How can we achieve those goals? How can we put into place the strategies that we have proposed to our patients and that we have mutually agreed to pursue? How can we do that with this new complication? We can and must change the logistics. Operationally, it's kind of like another febrile neutropenia, a potentially deadly complication that could put a stop to treatment. We learned to deal with that, and we will have to learn to deal with this. We have to find a way to get through it without abandoning our patient care goals.

First and foremost, and even more than we have in the past, we must keep those goals in mind and listen to our patients. I would be very careful about making blanket decisions right now (eg, we should postpone everyone's chemotherapy by 2 weeks, we should postpone every follow-up visit by a certain amount of time). I urge you to let these decisions be made on a patient-by-patient basis. Some are comfortable with a postponement; for others, it's an absolutely devastating situation to deal with. You have to understand where the patient is, and you have to try to deal with that.

We also have had to think more about limiting our face-to-face time with patients. Patients need to limit their contact with staff. Unfortunately, we are potential carriers of this virus. I would state that we are at a higher risk for carrying it because of the number of people, including sick people, we see. Clearly, COVID-19 is in our institutions, and we are exposed to it. Of course, our patients could also have COVID-19, so we have to try to carefully cut down on the risk to our staff. We're no good to our patients if we're home sick with COVID-19, even if it's just an exposure that's going to lead to recovery. It still knocks us out of the healthcare system for 1-2 weeks at a minimum. We can't afford not to be there for our patients. We also can't afford to make our patients sick.

As you try to limit the visits, think about what is the most critical thing. The most important thing for my population of patients is the treatment. Patients are very concerned whenever their treatments are postponed or delayed.

Now, I think we have much more latitude in limiting testing. Many of our conventions about when testing is done, such as after one cycle, after two cycles, or after 3 months, are not evidence-based. It is usually the interval that is based on the cycle length of the treatment. It's also the interval that was used for the scanning and clinical trials. And although it's a good rule of thumb for choosing the interval for scanning, it's not necessarily the answer as to exactly what is the proper one.

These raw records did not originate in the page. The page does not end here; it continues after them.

(* ===== verification/Runner.v ===== *)
(** * internal/queue/runner.go: the queue runner

    One tick polls aria2 for the downloading jobs, hands finished files to post-processing,
    requeues failed jobs whose retry time has come, and starts queued jobs up to the
    configured concurrency.  Post-processing runs in a goroutine per job, limited by a
    semaphore.  Log lines of the process are not modelled. *)

From S2P Require Import Prelude GoStrings GoTime GoPath GoError Schema Effects Status Paths.
From S2P Require Import Store Archive Resolver.

#[local] Open Scope string_scope.

(** The interface to internal/queue/mega_decryptor.go: site, raw URL and file path in;
    attempted and error out. *)
Record MegaDecryptor : Type := mkMegaDecryptor {
  mega_MaybeDecrypt : string -> string -> string -> prog (bool * option error);
  mega_quiet : forall s u p, quiet (mega_MaybeDecrypt s u p)
}.

(** The fields of [Runner] but its store, its downloader (both always set) and its mutable
    state, which is [pending] and [sem] of the world.  The two getters read the settings. *)
Record Runner : Type := mkRunner {
  Resolvers : Registry;
  MegaDec : option MegaDecryptor;
  ArchiveDec : option ArchiveDecryptor;
  StaticConcurrency : Z;
  GetConcurrency : option (SettingsState -> Z);
  GetAutoDecrypt : option (SettingsState -> bool);
  DecryptConcurrency : Z
}.

Section Runner.
Context `{UC : Unicode}.

(** ** Settings *)

Definition static_concurrency (r : Runner) : Z :=
  if (0 <? StaticConcurrency r)%Z then StaticConcurrency r else 2%Z.

Definition concurrency (r : Runner) : prog Z :=
  match GetConcurrency r with
  | Some get =>
      s <- call GetSettings ;;
      if (0 <? get s)%Z then Ret (get s) else Ret (static_concurrency r)
  | None => Ret (static_concurrency r)
  end.

Definition autoDecryptEnabled (r : Runner) : prog bool :=
  match GetAutoDecrypt r with
  | Some get => s <- call GetSettings ;; Ret (get s)
  | None => Ret false
  end.

Definition decryptConcurrency (r : Runner) : Z :=
  if (0 <? DecryptConcurrency r)%Z then DecryptConcurrency r else 1%Z.

(** ** Error classes and retry times *)

Definition mapResolverError (err : error) : prog (string * string * Z) :=
  now <- now ;;
  Ret (if errors_Is err ErrLoginRequired then
         ("login_required", "login required or file not public", now + hours 6)
       else if errors_Is err ErrQuotaExceeded then
         ("quota_exceeded", "quota exceeded; retry later", now + hours 2)
       else if errors_Is err ErrCaptchaNeeded then
         ("captcha_needed", "captcha required; cannot proceed in headless mode", now + hours 24)
       else if errors_Is err ErrTemporarilyOff then
         ("temporarily_unavailable", "temporarily unavailable; retry later", now + minutes 30)
       else if errors_Is err ErrUnknownSite then
         ("unknown_site", "unknown site; cannot resolve", now + hours 6)
       else ("resolve_failed", error_text err, now + minutes 30))%Z.

Definition mapDownloadError (msg : string) : prog (string * Z) :=
  now <- now ;;
  let lower := ToLower (TrimSpace msg) in
  Ret (if Contains lower "status=509" || Contains lower "status code 509"
          || Contains lower "status 509"
       then ("quota_exceeded", (now + hours 2)%Z)
       else ("download_error", (now + minutes 10)%Z)).

(** ** Output files *)

Definition option_value (options : gmap string string) (k : string) : string :=
  default "" (options !! k).

Definition needsFreshStart (options : gmap string string) : bool :=
  EqualFold_ascii (TrimSpace (option_value options "continue")) "false"
  || EqualFold_ascii (TrimSpace (option_value options "always-resume")) "false".

Definition isOutputConflictActiveStatus (status : string) : bool :=
  existsb (String.eqb status)
    [StatusQueued; StatusResolving; StatusDownloading; StatusPaused; StatusDecrypting].

Definition outputNameForJob (job : Job) : string :=
  let name := sanitizeFilename (Name job) in
  if negb (String.eqb name "") then name
  else match Filename job with
       | Some f => sanitizeFilename f
       | None => ""
       end.

Definition output_conflicts (job : Job) (outName : string) (other : Job) : bool :=
  negb (ID other =? ID job)%Z && String.eqb (OutDir other) (OutDir job)
  && isOutputConflictActiveStatus (Status other)
  && String.eqb (outputNameForJob other) outName.

Definition hasActiveOutputConflict (job : Job) (outName : string) : prog bool :=
  if String.eqb outName "" then Ret false
  else
    jobs <- ListJobs "" false ;;
    match jobs with
    | inl _ => Ret false
    | inr jobs => Ret (existsb (output_conflicts job outName) jobs)
    end.

Definition prepareOutputForStart (job : Job) (outName : string) (options : gmap string string)
  : prog (res unit) :=
  if negb (needsFreshStart options) then Ret (inr tt)
  else
    conflict <- hasActiveOutputConflict job outName ;;
    if (conflict : bool) then Ret (inr tt)
    else
      removed <- call (OsRemove (path_Join2 (OutDir job) outName ++ ".aria2")) ;;
      match removed with
      | inl err => if errors_Is err ErrNotExist then Ret (inr tt) else Ret (inl err)
      | inr _ => Ret (inr tt)
      end.

(** ** Starting a job *)

Definition base_options (job : Job) (filename : string) : gmap string string :=
  let options := {["dir" := OutDir job]} in
  let name := sanitizeFilename (Name job) in
  if negb (String.eqb name "") then <["out" := name]> options
  else if negb (String.eqb filename "") then <["out" := filename]> options
  else options.

(** The resolver's options, the empty ones dropped, over the job's. *)
Definition merge_options (own : gmap string string) (options : gmap string string)
  : gmap string string :=
  map_fold (fun k v o => if String.eqb v "" then o else <[k := v]> o) own options.

Definition header_lines (l : list (string * string)) : string :=
  Join (map (fun '(k, v) => k ++ ": " ++ v) l) nl.

Definition with_headers (target : ResolvedTarget) (options : gmap string string)
  : prog (gmap string string) :=
  if (0 <? Z.of_nat (size (Headers target)))%Z then
    l <- call (RangeMap (Headers target)) ;;
    Ret (<["header" := header_lines l]> options)
  else Ret options.

(** Fails the job with an error event first. *)
Definition fail_job (id : Z) (code event msg : string) (delay : Z) : prog (res unit) :=
  AddEvent id "error" event ;;
  t <- now ;;
  MarkFailed id code msg (Some (t + delay)%Z).

Definition startDownload (job : Job) (target : ResolvedTarget) (options : gmap string string)
  : prog (res unit) :=
  options <- with_headers target options ;;
  gid <- call (Aria (AddURI (TargetURL target) options)) ;;
  match gid with
  | inl err => fail_job (ID job) "download_start_failed" (error_text err) (error_text err) (minutes 10)
  | inr gid =>
      AddEvent (ID job) "info" "download started" ;;
      MarkDownloading (ID job) "aria2" gid
  end.

Definition startResolved (job : Job) (target : ResolvedTarget) : prog (res unit) :=
  let filename := sanitizeFilename (TargetFilename target) in
  _ <-? UpdateResolving (ID job) (TargetURL target) filename (Size target) ;;
  if negb (String.eqb (Kind target) "aria2") then
    let msg := "resolver returned unsupported engine" in
    fail_job (ID job) "unsupported_engine" msg msg (minutes 30)
  else
    let options := merge_options (base_options job filename) (Options target) in
    let outName := sanitizeFilename (option_value options "out") in
    prepared <- (if negb (String.eqb outName "") then prepareOutputForStart job outName options
                 else Ret (inr tt)) ;;
    match prepared with
    | inl err =>
        fail_job (ID job) "prepare_output_failed" ("prepare output failed: " ++ error_text err)
          (error_text err) (minutes 10)
    | inr _ => startDownload job target options
    end.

If you have a patient who is tolerating treatment well by whatever criteria you like, where the patient is not telling you that there is something amiss, that there is some change in their condition, or that there is some concerning symptom that needs to be evaluated, I will say that would be a patient not to bring in for a scan. Everybody wins by doing that. Patients are not brought to a healthcare facility for extra testing. Healthcare workers are not exposed. The test slots are left for those patients who are having a symptom or have a critical situation where testing needs to be done.

The key message here is that it's not business as usual. In the same way that you would use the utmost precision in choosing a therapy for one of your patients with advanced cancer, you need to use that same precision in deciding on whether or not to have a visit and how to conduct that visit.

Mark G. Kris, MD, is chief of the thoracic oncology service and the William and Joy Ruane Chair in Thoracic Oncology at Memorial Sloan Kettering Cancer Center in New York City. His research interests include targeted therapies for lung cancer, multimodality therapy, the development of new anticancer drugs, and symptom management with a focus on preventing emesis.